Abstract for Mass Action and Conservation of Current February 23-2 2015 .docx


Electronic technology has remade our world in fifty years, increasing capability by factors of billions, unprecedented in human history. Electronics depends on models that precisely represent its devices and circuits. Circuit models are robust and work well over a wide range of conditions without changing parameters. Circuit models are based on the laws of electricity, conservation of charge, and Kirchoff's current law: current flow is exactly the same everywhere in a series of devices (with two terminals, like diodes or ionic channels). Interruptions anywhere stop current everywhere, even far away. Electrical forces and potentials change automatically to ensure the same current flows everywhere (in a series system). Succinctly, for steady flows the divergence of the vector field of current is zero. Chemical and biochemical models have been built on conservation of matter, expressed as the law of mass action, with constant rate constants. Chemical and biochemical technology has made striking progress by making compounds, not so much by making devices.

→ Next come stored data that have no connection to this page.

(** C7.  The similarity of two token sequences is the number of common
    distinct tokens over the larger number of distinct tokens; it is
    symmetric and lies between 0 and 1; a similarity of exactly one half
    is not below the name threshold; and the software "Acrobat Reader"
    against the product "Adobe Acrobat Reader DC" has similarity one
    half and is in the correlation result. *)
Theorem name_similarity_spec a b :
  let A : gset Py.str := list_to_set a in
  let B : gset Py.str := list_to_set b in
  tokens_similarity a b
  == inject_Z (Z.of_nat (size (A ∩ B)))
     / inject_Z (Z.of_nat (Nat.max (size A) (size B)))
  /\ tokens_similarity a b = tokens_similarity b a
  /\ 0 <= tokens_similarity a b <= 1
  /\ (tokens_similarity a b == 1 # 2 ->
      Qltb (tokens_similarity a b) SIM_THRESHOLD_NAME = false)
  /\ (let sw := sample_software "Acrobat Reader" None in
      let v := sample_vuln "Adobe Acrobat Reader DC" in
      normalize_text (Py.lit "Acrobat Reader")
      = [Py.lit "acrobat"; Py.lit "reader"]
      /\ normalize_text (Py.lit "Adobe Acrobat Reader DC")
         = [Py.lit "adobe"; Py.lit "acrobat"; Py.lit "reader"; Py.lit "dc"]
      /\ tokens_similarity (normalize_text (Py.lit "Acrobat Reader"))
           (normalize_text (Py.lit "Adobe Acrobat Reader DC")) == 1 # 2
      /\ match_vulns_for_agent sample_agent
           [(Db.agent_id sample_agent, [sw])] [v]
         = Py.Ok [(v_id v, {| e_vuln := v; e_software := [(sw, vunknown)] |})]).
Proof.
  cbv zeta. split; [apply tokens_similarity_quotient|].
  split; [apply tokens_similarity_sym|].
  split; [apply tokens_similarity_unit|]. split.
  - intros H. destruct (Qltb _ _) eqn:E; [|done].
    apply Qltb_spec in E. rewrite H in E. unfold SIM_THRESHOLD_NAME in E.
    by apply Qlt_irrefl in E.
  - repeat split; vm_compute; reflexivity.
Qed.

Lemma name_similarity_spec_witness :
  let a := [Py.lit "acrobat"; Py.lit "reader"] in
  let b := [Py.lit "adobe"; Py.lit "acrobat"; Py.lit "reader"; Py.lit "dc"] in
  tokens_similarity a b == 1 # 2
  /\ Qltb (tokens_similarity a b) SIM_THRESHOLD_NAME = false.
Proof.
  cbv zeta.
  assert (tokens_similarity [Py.lit "acrobat"; Py.lit "reader"]
            [Py.lit "adobe"; Py.lit "acrobat"; Py.lit "reader"; Py.lit "dc"]
          == 1 # 2) as H by (vm_compute; reflexivity).
  split; [exact H|].
  exact (proj1 (proj2 (proj2 (proj2
           (name_similarity_spec [Py.lit "acrobat"; Py.lit "reader"]
              [Py.lit "adobe"; Py.lit "acrobat"; Py.lit "reader"; Py.lit "dc"]))))
           H).
Defined.

End ReportingFacts.

(** ** [src/autonomous.py] *)

Module AutonomousFacts.
Import Autonomous.

Local Open Scope Z_scope.

(** C9, as amended.  One pass of the watcher.  (1) When the probe
    raises, names no pointer or reports a count that is not positive, no
    harvest is started and the checkpoint is as before.  (2) When the
    pointer is the text of the checkpoint file with the white space
    around it removed, nothing is done.  (3) Otherwise, with [latest]
    the accepted identifier, of at most 4300 sequence digits, that the
    site reports, exactly one harvest is started, over the range from
    [subtract_steps latest (count - 1)] to [latest]; when it returns,
    the pointer is written to the checkpoint as it is, and when it
    raises the checkpoint is as before. *)
Theorem poll_once_cases probe latest_id harvest st :
  let st' := poll_once probe latest_id harvest st in
  ((Py.is_ok probe = false
    \/ exists nw, probe = Py.Ok nw
                  /\ (news_url nw = None \/ news_url nw = Some []
                      \/ default 0 (count nw) <= 0)) ->
   harvests st' = harvests st /\ checkpoint st' = checkpoint st)
  /\ (forall nw url,
        probe = Py.Ok nw -> news_url nw = Some url ->
        Py.strip <$> checkpoint st = Some url ->
        harvests st' = harvests st /\ checkpoint st' = checkpoint st)
  /\ (forall nw url latest,
        probe = Py.Ok nw -> news_url nw = Some url -> url <> [] ->
        0 < default 0 (count nw) ->
        Py.strip <$> checkpoint st <> Some url ->
        latest_id = Py.Ok (Some latest) ->
        Ids.validate_vuln_id latest = true ->
        (Ids.digit_width latest <= Py.MAX_STR_DIGITS)%nat ->
        exists first,
          Ids.subtract_steps latest (default 0 (count nw) - 1) = Py.Ok first
          /\ harvests st' = harvests st ++ [(first, latest)]
          /\ (Py.is_ok (harvest first latest) = true ->
              checkpoint st' = Some url)
          /\ (Py.is_ok (harvest first latest) = false ->
              checkpoint st' = checkpoint st)).
Proof.
  cbv zeta. unfold poll_once. split; [|split].
  - intros [Hp|(nw & -> & Hn)].
    + destruct probe; done.
    + destruct (news_url nw) as [[|c url]|]; try done.
      destruct (Z.leb_spec (default 0 (count nw)) 0); [done|].
      destruct Hn as [?|[?|?]]; try done. lia.
  - intros nw url -> -> Hc. destruct url as [|c url]; [done|].
    destruct (default 0 (count nw) <=? 0); [done|].
    by rewrite bool_decide_eq_false_2 by (by intros H; apply H).
  - intros nw url latest -> -> Hurl Hcnt Hc -> Hv Hd.
    destruct url as [|c url]; [done|].
    destruct (Z.leb_spec (default 0 (count nw)) 0); [lia|].
    rewrite bool_decide_eq_true_2 by done.
    destruct (IdsFacts.subtract_steps_fields latest (default 0 (count nw) - 1)
                Hv Hd) as (first & ->).
    exists first. split; [reflexivity|].
    destruct (harvest _ latest); done.
Qed.

Lemma poll_once_cases_witness :
  let probe := Py.Ok {| news_url := Some (Py.lit "https://site/news/42");
                        count := Some 3 |} in
  let st := {| checkpoint := Some (Py.lit "https://site/news/41");
               harvests := []; messages := [] |} in
  let st' := poll_once probe (Py.Ok (Some (Py.lit "2024-0107")))
               (fun _ _ => Py.Ok tt) st in
  exists first,
    Ids.subtract_steps (Py.lit "2024-0107") (3 - 1) = Py.Ok first
    /\ harvests st' = [(first, Py.lit "2024-0107")]
    /\ (true = true -> checkpoint st' = Some (Py.lit "https://site/news/42"))
    /\ (true = false -> checkpoint st' = checkpoint st).
Proof.
  cbv zeta.
  refine (proj2 (proj2
    (poll_once_cases
       (Py.Ok {| news_url := Some (Py.lit "https://site/news/42");
                 count := Some 3 |})
       (Py.Ok (Some (Py.lit "2024-0107"))) (fun _ _ => Py.Ok tt)
       {| checkpoint := Some (Py.lit "https://site/news/41");
          harvests := []; messages := [] |}))
    _ (Py.lit "https://site/news/42") (Py.lit "2024-0107")
    eq_refl eq_refl _ _ _ eq_refl _ _).
  - vm_compute. discriminate.
  - reflexivity.
  - vm_compute. discriminate.
  - reflexivity.
  - vm_compute. lia.
Defined.

(** C9, as stated, fails in two ways.  The checkpoint is compared after
    the white space around it is removed, and the pointer is written as
    it is: when the pointer starts with a blank, the checkpoint that the
    last pass wrote equals the pointer, and a harvest is started again.
    And when the harvest raises, the pointer is not written. *)
Lemma poll_once_blank_pointer :
  let url := Py.lit " https://site/news/42" in
  let probe := Py.Ok {| news_url := Some url; count := Some 1 |} in
  let latest := Py.Ok (Some (Py.lit "2024-0107")) in
  let st := {| checkpoint := Some url; harvests := []; messages := [] |} in
  (harvests (poll_once probe latest (fun _ _ => Py.Ok tt) st)
   = [(Py.lit "2024-0107", Py.lit "2024-0107")]
   /\ checkpoint (poll_once probe latest (fun _ _ => Py.Ok tt) st) = Some url)
  /\ (let st0 := {| checkpoint := Some (Py.lit "https://site/news/41");
                    harvests := []; messages := [] |} in
      let st' := poll_once probe latest (fun _ _ => Py.Raise Py.OtherError) st0 in
      harvests st' = [(Py.lit "2024-0107", Py.lit "2024-0107")]
      /\ checkpoint st' = Some (Py.lit "https://site/news/41")).
Proof. repeat split; vm_compute; reflexivity. Qed.

(** The pass of the example, evaluated: the range is 2024-0105 to
    2024-0107. *)
Example poll_once_example :
  let probe := Py.Ok {| news_url := Some (Py.lit "https://site/news/42");
                        count := Some 3 |} in
  let st := {| checkpoint := Some (Py.lit "https://site/news/41");
               harvests := []; messages := [] |} in
  let st' := poll_once probe (Py.Ok (Some (Py.lit "2024-0107")))
               (fun _ _ => Py.Ok tt) st in
  harvests st' = [(Py.lit "2024-0105", Py.lit "2024-0107")]
  /\ checkpoint st' = Some (Py.lit "https://site/news/42").
Proof. split; vm_compute; reflexivity. Qed.

End AutonomousFacts.

(** ** [src/processing.py] *)

Module ProcessingFacts.
Import Processing.

Ltac names_differ :=
  let H := fresh in intros H; vm_compute in H; discriminate H.

Lemma source_not_number : COL_SOURCE <> COL_NUMBER. Proof. names_differ. Qed.
Lemma source_not_norm : COL_SOURCE <> COL_SRC_NORM. Proof. names_differ. Qed.
Lemma source_not_sort : COL_SOURCE <> COL_SORT_DATE. Proof. names_differ. Qed.
Lemma date_not_number : COL_DATE <> COL_NUMBER. Proof. names_differ. Qed.
Lemma date_not_norm : COL_DATE <> COL_SRC_NORM. Proof. names_differ. Qed.
Lemma date_not_sort : COL_DATE <> COL_SORT_DATE. Proof. names_differ. Qed.
Lemma cve_not_number : COL_CVE <> COL_NUMBER. Proof. names_differ. Qed.
Lemma cve_not_norm : COL_CVE <> COL_SRC_NORM. Proof. names_differ. Qed.
Lemma cve_not_sort : COL_CVE <> COL_SORT_DATE. Proof. names_differ. Qed.
Lemma norm_not_number : COL_SRC_NORM <> COL_NUMBER. Proof. names_differ. Qed.
Lemma norm_not_sort : COL_SRC_NORM <> COL_SORT_DATE. Proof. names_differ. Qed.
Lemma sort_not_number : COL_SORT_DATE <> COL_NUMBER. Proof. names_differ. Qed.

Lemma number_not_alias : Py.lower (Py.strip COL_NUMBER) ∉ source_aliases.
Proof.
  assert (bool_decide (Py.lower (Py.strip COL_NUMBER) ∈ source_aliases) = false)
    as E by (vm_compute; reflexivity).
  by apply bool_decide_eq_false in E.
Qed.

(** *** Deduplication *)

Section KeepLast.
Context (key : row -> cell).

Lemma keep_last_by_subset rs r : r ∈ keep_last_by key rs -> r ∈ rs.
Proof.
  induction rs as [|x rs IH]; simpl; [done|].
  case_bool_decide.
  - intros H'. right. by apply IH.
  - intros H'. apply elem_of_cons in H' as [->|H']; [left|right; by apply IH].
Qed.

Lemma keep_last_by_keys rs k :
  k ∈ fmap key (keep_last_by key rs) -> k ∈ fmap key rs.
Proof.
  intros H. apply list_elem_of_fmap in H as (r & -> & Hr).
  apply list_elem_of_fmap. exists r. split; [done|].
  by apply keep_last_by_subset.
Qed.

Lemma keep_last_by_NoDup rs : NoDup (fmap key (keep_last_by key rs)).
Proof.
  induction rs as [|x rs IH]; simpl; [constructor|].
  case_bool_decide as Hx; [done|].
  simpl. constructor; [|done].
  intros Hin. apply Hx. by apply keep_last_by_keys.
Qed.

Lemma keep_last_by_id rs : NoDup (fmap key rs) -> keep_last_by key rs = rs.
Proof.
  induction rs as [|x rs IH]; simpl; [done|].
  intros H. apply NoDup_cons in H as [Hx Hrs].
  rewrite bool_decide_eq_false_2 by done. by rewrite IH.
Qed.

Lemma keep_last_by_nonempty rs : rs <> [] -> keep_last_by key rs <> [].
Proof.
  induction rs as [|x rs IH]; [done|]. intros _. simpl.
  case_bool_decide as Hx; [|done].
  apply IH. intros ->. simpl in Hx. by apply elem_of_nil in Hx.
Qed.

End KeepLast.

Lemma keep_last_by_map (key : row -> cell) (g : row -> row) rs :
  keep_last_by key (fmap g rs) = fmap g (keep_last_by (fun r => key (g r)) rs).
Proof.
  induction rs as [|x rs IH]; [done|].
  rewrite fmap_cons. cbn [keep_last_by]. rewrite IH, <- list_fmap_compose.
  unfold compose. by case_bool_decide.
Qed.

(** *** Sorting *)

Section Sort.
Context {A : Type} (key : A -> cell).

Lemma insert_sorted_perm x l : insert_sorted key x l ≡ₚ x :: l.
Proof.
  induction l as [|y l IH]; simpl; [done|].
  destruct (cell_leb (key x) (key y)); [done|].
  rewrite IH. apply Permutation_swap.
Qed.

Lemma stable_sort_perm l : stable_sort key l ≡ₚ l.
Proof.
  induction l as [|x l IH]; simpl; [done|].
  by rewrite insert_sorted_perm, IH.
Qed.

End Sort.

Lemma sortable_text keys :
  Forall (fun k => exists s, k = Text s) keys -> sortable keys = true.
Proof.
  destruct keys as [|k ks]; [done|]. intros H.
  apply Forall_cons in H as [[s ->] Hks]. simpl.
  apply forallb_forall. intros k Hk. apply list_elem_of_In in Hk.
  rewrite Forall_forall in Hks. by destruct (Hks k Hk) as [t ->].
Qed.

Lemma sortable_stamp keys :
  Forall (fun k => exists t, k = Stamp t) keys -> sortable keys = true.
Proof.
  destruct keys as [|k ks]; [done|]. intros H.
  apply Forall_cons in H as [[s ->] Hks]. simpl.
  apply forallb_forall. intros k Hk. apply list_elem_of_In in Hk.
  rewrite Forall_forall in Hks. by destruct (Hks k Hk) as [t ->].
Qed.

(** A sort on a column whose cells are of one kind returns the rows in
    another order. *)
Lemma sort_values_perm c ascending df :
  (Forall (fun r => text_cell (cell_of r c)) (rows df)
   \/ Forall (fun r => cell_of r c = NaN \/ exists t, cell_of r c = Stamp t)
        (rows df)) ->
  exists rs, sort_values c ascending df
             = Py.Ok {| columns := columns df; rows := rs |}
             /\ rs ≡ₚ rows df.
Proof.
  intros Hkind. unfold sort_values. cbv zeta.
  set (key := fun r : row => cell_of r c).
  set (present := filter (fun r => cell_of r c <> NaN) (rows df)).
  set (missing := filter (fun r => cell_of r c = NaN) (rows df)).
  assert (sortable (fmap key present) = true) as ->.
  { destruct Hkind as [H|H].
    - apply sortable_text. apply Forall_fmap, Forall_forall.
      intros r Hr. apply list_elem_of_filter in Hr as [Hne Hr].
      rewrite Forall_forall in H. specialize (H r Hr).
      unfold compose, key. cbv beta.
      destruct (cell_of r c) as [|s|n|t];
        [by destruct Hne|by exists s|done|done].
    - apply sortable_stamp. apply Forall_fmap, Forall_forall.
      intros r Hr. apply list_elem_of_filter in Hr as [Hne Hr].
      rewrite Forall_forall in H. unfold compose, key. cbv beta.
      destruct (H r Hr) as [E|E]; done. }
  eexists. split; [reflexivity|].
  assert (present ++ missing ≡ₚ rows df) as Hpm.
  { unfold present, missing. rewrite (comm (++)).
    apply (filter_app_complement (fun r => cell_of r c = NaN)). }
  rewrite <- Hpm. apply Permutation_app_tail.
  destruct ascending.
  - apply stable_sort_perm.
  - by rewrite reverse_Permutation, stable_sort_perm, reverse_Permutation.
Qed.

Device design in the chemical world is difficult because the rate constants of the law of mass action are found experimentally to change from one set of conditions to another. The law is not robust in most cases and cannot serve the same role that circuit models do in our electrical technology. The law of mass action does not automatically conserve current, as is clear from the mathematics of a simple case, chosen to illustrate the issues involved: Consider the flux from A to B and from B to C in the simple series reaction A ====> B ====>C.   They are not equal in general. Of course, there are some series of reactions in which current is conserved and thus the same everywhere. The Appendix identifies special symmetrical cases in which charge flow is conserved. The law of mass action, however, does not seem to force a series of chemical reactions to have the same current flow everywhere. Interruption of far-away current does not stop current everywhere in a series of chemical reactions (analyzed with law of mass action), and so does not obey Kirchoff's current law. The Appendix also evaluates consequences when current flow is not conserved. I fear classical models of many reactions will be in peril, when current flow is examined. Variational methods have only recently been developed to ensure that charge flow is conserved globally, along with mass, in dissipative systems like ions in solution or proteins. The Energy Variational Approach EnVarA developed by Chun Liu, more than anyone else, should allow the development of successful models of chemical, biochemical, and biological systems. 
I believe robust models and device designs in the chemical world will not be possible until the law of mass action and Kirchoff's current law are embedded together in a consistent variational model of energy and dissipation.